Training#

This tutorial provides a detailed guide for training both System 1 (NavDP) and whole system (InternVLA-N1-S2) policy models within the InterNav framework.


System 1: NavDP#

This tutorial provides a detailed guide for training the NavDP policy model within the InterNav framework. It covers the training workflow, configuration and parameters, command-line usage, and troubleshooting.


Overview of the Training Process#

The NavDP training process in InterNav includes the following steps:

  1. Model Initialization: Load NavDP configuration and initialize model structure and parameters.
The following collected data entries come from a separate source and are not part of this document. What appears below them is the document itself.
Definition snapshot (c : counters) : Stats := {|
  st_Allocations := 0; st_Active := 0; st_SentBytes := sentBytes c; st_SentPackets := sentPackets c;
  st_ReceivedBytes := recvBytes c; st_ReceivedPackets := recvPackets c; st_DroppedBytes := droppedBytes c;
  st_DroppedPackets := droppedPackets c; st_DelayedPackets := delayedPackets c; st_Users := ∅ |}.

Definition user_stats (u : userCounters) : UserStats :=
  let c := uc_counters u in {|
  us_Plan := uc_plan u; us_Allocations := uc_allocations u; us_Active := uc_active u; us_SentBytes := sentBytes c;
  us_ReceivedBytes := recvBytes c; us_DroppedBytes := droppedBytes c; us_DroppedPackets := droppedPackets c;
  us_RejectedAllocations := uc_rejected u |}.

(** [shapedGenerator.stats]. *)
Definition stats (g : generator) : Stats :=
  snapshot (g_counters g) <| st_Allocations := g_allocations g |> <| st_Active := g_active g |>
    <| st_Users := user_stats <$> g_users g |>.

(** The limiter of golang.org/x/time/rate, at an instant: [AllowN]; [ReserveN] with the
    delay of a reservation that is OK; [Cancel]. *)
Class Limiter (L : Type) := {
  AllowN : Z -> Z -> L -> bool * L;
  ReserveN : Z -> Z -> L -> option Z * L;
  CancelN : Z -> Z -> L -> L
}.

Section shaped.
Context {L : Type} `{Limiter L}.

(** A packet of [n] bytes, or what the socket returns instead of one. *)
Inductive arrival := Packet (n : Z) | SocketErr (n : Z) (e : error).

(** [countingConn]: [n] bytes came or went. *)
Definition counting_read (id : string) (a : arrival) (g : generator) : generator :=
  match a with
  | Packet n | SocketErr n _ => if 0 <? n then count id (addReceived n) g else g
  end.

Definition counting_write (id : string) (n : Z) (g : generator) : generator :=
  if 0 <? n then count id (addSent n) g else g.

(** One turn of the loop of [shapedConn.ReadFrom]; [None]: the packet was dropped and the
    loop goes on. The second result is how long the packet is held. *)
Definition shaped_turn (id : string) (maxDelay now : Z) (a : arrival) (inbound : L) (g : generator)
    : option (arrival * Z) * L * generator :=
  match a with
  | SocketErr _ _ => (Some (a, 0), inbound, g)
  | Packet n =>
    if n =? 0 then (Some (a, 0), inbound, g)
    else
      match ReserveN now n inbound with
      | (Some delay, inbound) =>
        if maxDelay <? delay then (None, CancelN now n inbound, count id (addDropped n) g)
        else
          let g := if 0 <? delay then count id addDelayed g else g in
          (Some (a, Z.max 0 delay), inbound, count id (addReceived n) g)
      | (None, inbound) => (None, CancelN now n inbound, count id (addDropped n) g)
      end
  end.

(** [ReadFrom] on the packets that arrive, each with its instant: what it returns and the
    packets left; [None]: it is still waiting. *)
Fixpoint shaped_read (id : string) (maxDelay : Z) (arrivals : list (Z * arrival)) (inbound : L) (g : generator)
    : option (arrival * Z) * list (Z * arrival) * L * generator :=
  match arrivals with
  | [] => (None, [], inbound, g)
  | (now, a) :: rest =>
    let '(r, inbound, g) := shaped_turn id maxDelay now a inbound g in
    match r with
    | Some out => (Some out, rest, inbound, g)
    | None => shaped_read id maxDelay rest inbound g
    end
  end.
(** The stand-alone application presents its rows in ascending order of
    block, rows of one block in the order in which they were fetched. *)
Theorem handleRun_rows_sorted
        (net : Network) (parseLog : list string -> string -> ParseOutcome)
        (inp : App.Inputs) (tr : Trace) :
  exists state tr',
    App.handleRun net parseLog inp tr = (Ok state, tr') /\
    ascending (App.rows state) /\
    (App.error state = None ->
     forall fromBlock toBlock tr1 logs tr2,
       App.resolveRange net inp (tr ++ [Progress 0 0]) = (Ok (fromBlock, toBlock), tr1) ->
       App.fetchLogsBatched net (App.rpcUrl inp) (App.address inp) TOPIC0 fromBlock toBlock
                            (App.clampBatch (App.batchSize inp))
                            (App.clampDelay (App.delayMs inp)) tr1 = (Ok logs, tr2) ->
       fromBlock <= toBlock ->
       forall n, at_block n (App.rows state) = at_block n (decodeAll parseLog logs)).
Proof.
  unfold App.handleRun, App.run, tryCatch, bind, emit.
  destruct (App.resolveRange net inp (tr ++ [Progress 0 0]))
    as [[[fromBlock toBlock] | e] tr1] eqn:Hrange.
  - destruct (Z.ltb_spec toBlock fromBlock) as [Hlt | Hge].
    + do 2 eexists. split; [reflexivity |]. split; [exact I |].
      intros _ f t tr1' logs tr2 [= <- <- <-] _ Hle. lia.
    + destruct (App.fetchLogsBatched net _ _ _ fromBlock toBlock _ _ tr1)
        as [[logs | e] tr2] eqn:Hfetch.
      * do 2 eexists. split; [reflexivity |]. simpl.
        split; [apply Array_sort_by_block |].
        intros _ f t tr1' logs' tr2' [= <- <- <-] Hfetch' _ n.
        rewrite Hfetch in Hfetch'. injection Hfetch' as <- <-.
        apply Array_sort_by_block.
      * do 2 eexists. split; [reflexivity |]. split; [exact I | discriminate].
  - do 2 eexists. split; [reflexivity |]. split; [exact I | discriminate].
Qed.

(** C6, on the serverless handler: an endpoint that answers a batch with the
    replies in the other order makes the handler return a row of block
    120000 before a row of block 5.  The same endpoint, in the stand-alone
    application, gives the rows in ascending order. *)
Theorem handler_rows_out_of_order :
  let net := reliable Example.longChain Example.swappedReplies in
  let everything := {| Api.rpcIn := None; Api.addrIn := None;
                       Api.startTs := None; Api.endTs := None |} in
  fst (Api.handler net Example.aliceBeatsBob everything []) =
    Ok (Api.Rows [Example.rowAt "0xbb" 120000; Example.rowAt "0xaa" 5]) /\
  ~ ascending [Example.rowAt "0xbb" 120000; Example.rowAt "0xaa" 5] /\
  fst (App.handleRun net Example.aliceBeatsBob
         {| App.rpcUrl := DEFAULT_RPC; App.address := DEFAULT_CONTRACT;
            App.startTs := None; App.endTs := None;
            App.batchSize := 2; App.delayMs := 400 |} []) =
    Ok {| App.rows := [Example.rowAt "0xaa" 5; Example.rowAt "0xbb" 120000];
          App.error := None; App.loading := false |}.
Proof.
  split; [vm_compute; reflexivity |]. split; [| vm_compute; reflexivity].
  simpl. intros [H _]. inversion H; subst. simpl in *. lia.
Qed.

(** ** The number of spans *)

Section RangeCount.

Variable toBlock : Z.

Lemma buildRanges_length s :
  List.length (buildRanges s toBlock) = Z.to_nat ((toBlock - s + MAX_SPAN) / MAX_SPAN).
Proof.
  apply (@buildRanges_ind toBlock (fun s l =>
    List.length l = Z.to_nat ((toBlock - s + MAX_SPAN) / MAX_SPAN))).
  - intros s0 Hlt. simpl. unfold MAX_SPAN. Z.div_mod_to_equations. lia.
  - intros s0 Hle e IH. cbn [List.length]. rewrite IH. subst e.
    unfold MAX_SPAN. Z.div_mod_to_equations. lia.
Qed.

Lemma buildRanges_full s :
  forall i a, nth_error (buildRanges s toBlock) i = Some a ->
              (S i < List.length (buildRanges s toBlock))%nat ->
              to a = from a + MAX_SPAN - 1.
Proof.
  apply (@buildRanges_ind toBlock (fun s l =>
    forall i a, nth_error l i = Some a -> (S i < List.length l)%nat ->
                to a = from a + MAX_SPAN - 1)).
  - intros s0 _ i a Ha. destruct i; discriminate.
  - intros s0 Hle e IH i a Ha Hi. destruct i as [| i].
    + simpl in Ha. injection Ha as <-. simpl.
      destruct (Z_le_gt_dec (e + 1) toBlock) as [Hle' | Hgt'].
      * subst e. lia.
      * rewrite buildRanges_done in Hi by lia. simpl in Hi. lia.
    + simpl in Ha, Hi. apply (IH i); [assumption | lia].
Qed.

End RangeCount.


(** ** The cost of a search *)

Section SearchCost.

Variable net : Network.
Variable endpoint : string.
Variable targetTs : Z.

(** Each turn leaves at most half of the interval. *)
Lemma narrow_after_halves midTs b :
  lo b < hi b ->
  let b' := narrow_after targetTs midTs b in
  hi b' - lo b' <= (hi b - lo b) / 2.
Proof.
  intros Hlt. unfold narrow_after, lower_mid.
  destruct (midTs >=? targetTs); simpl; Z.div_mod_to_equations; lia.
Qed.

Lemma narrow_before_halves midTs b :
  lo b < hi b ->
  let b' := narrow_before targetTs midTs b in
  hi b' - lo b' <= (hi b - lo b) / 2.
Proof.
  intros Hlt. unfold narrow_before, upper_mid.
  destruct (midTs <=? targetTs); simpl; Z.div_mod_to_equations; lia.
Qed.

Lemma half_below_power (w : Z) (k : nat) :
  w < 2 ^ Z.of_nat (S k) -> w / 2 < 2 ^ Z.of_nat k.
Proof.
  rewrite Nat2Z.inj_succ, Z.pow_succ_r by lia. intros H.
  Z.div_mod_to_equations. lia.
Qed.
  2. Dataset Loading: Configure dataset paths and preprocessing, build the DataLoader.

  3. Training Parameter Setup: Set batch size, learning rate, optimizer, and other hyperparameters.

  4. Distributed Training Environment Initialization: Multi-GPU training is supported out of the box.

  5. Training Execution: Start the main training loop, with automatic checkpointing and logging.


Quick Start#

1. Environment Preparation#

Ensure you have installed InterNav and its dependencies, and have access to a multi-GPU environment.

2. Configuration Check#

The NavDP training configuration file is located at:

InternNav/scripts/train/configs/navdp.py

You can modify parameters such as batch_size, epochs, and dataset path as needed.

3. Start Training#

Use the provided shell script for one-click startup:

cd InternNav/scripts/train
bash start_train.sh --name <experiment_name> --model navdp
  • <experiment_name>: Custom name for this experiment (e.g., 20250723_navdp_train_debug).

This script will automatically allocate 8 GPUs and use torchrun to launch distributed training.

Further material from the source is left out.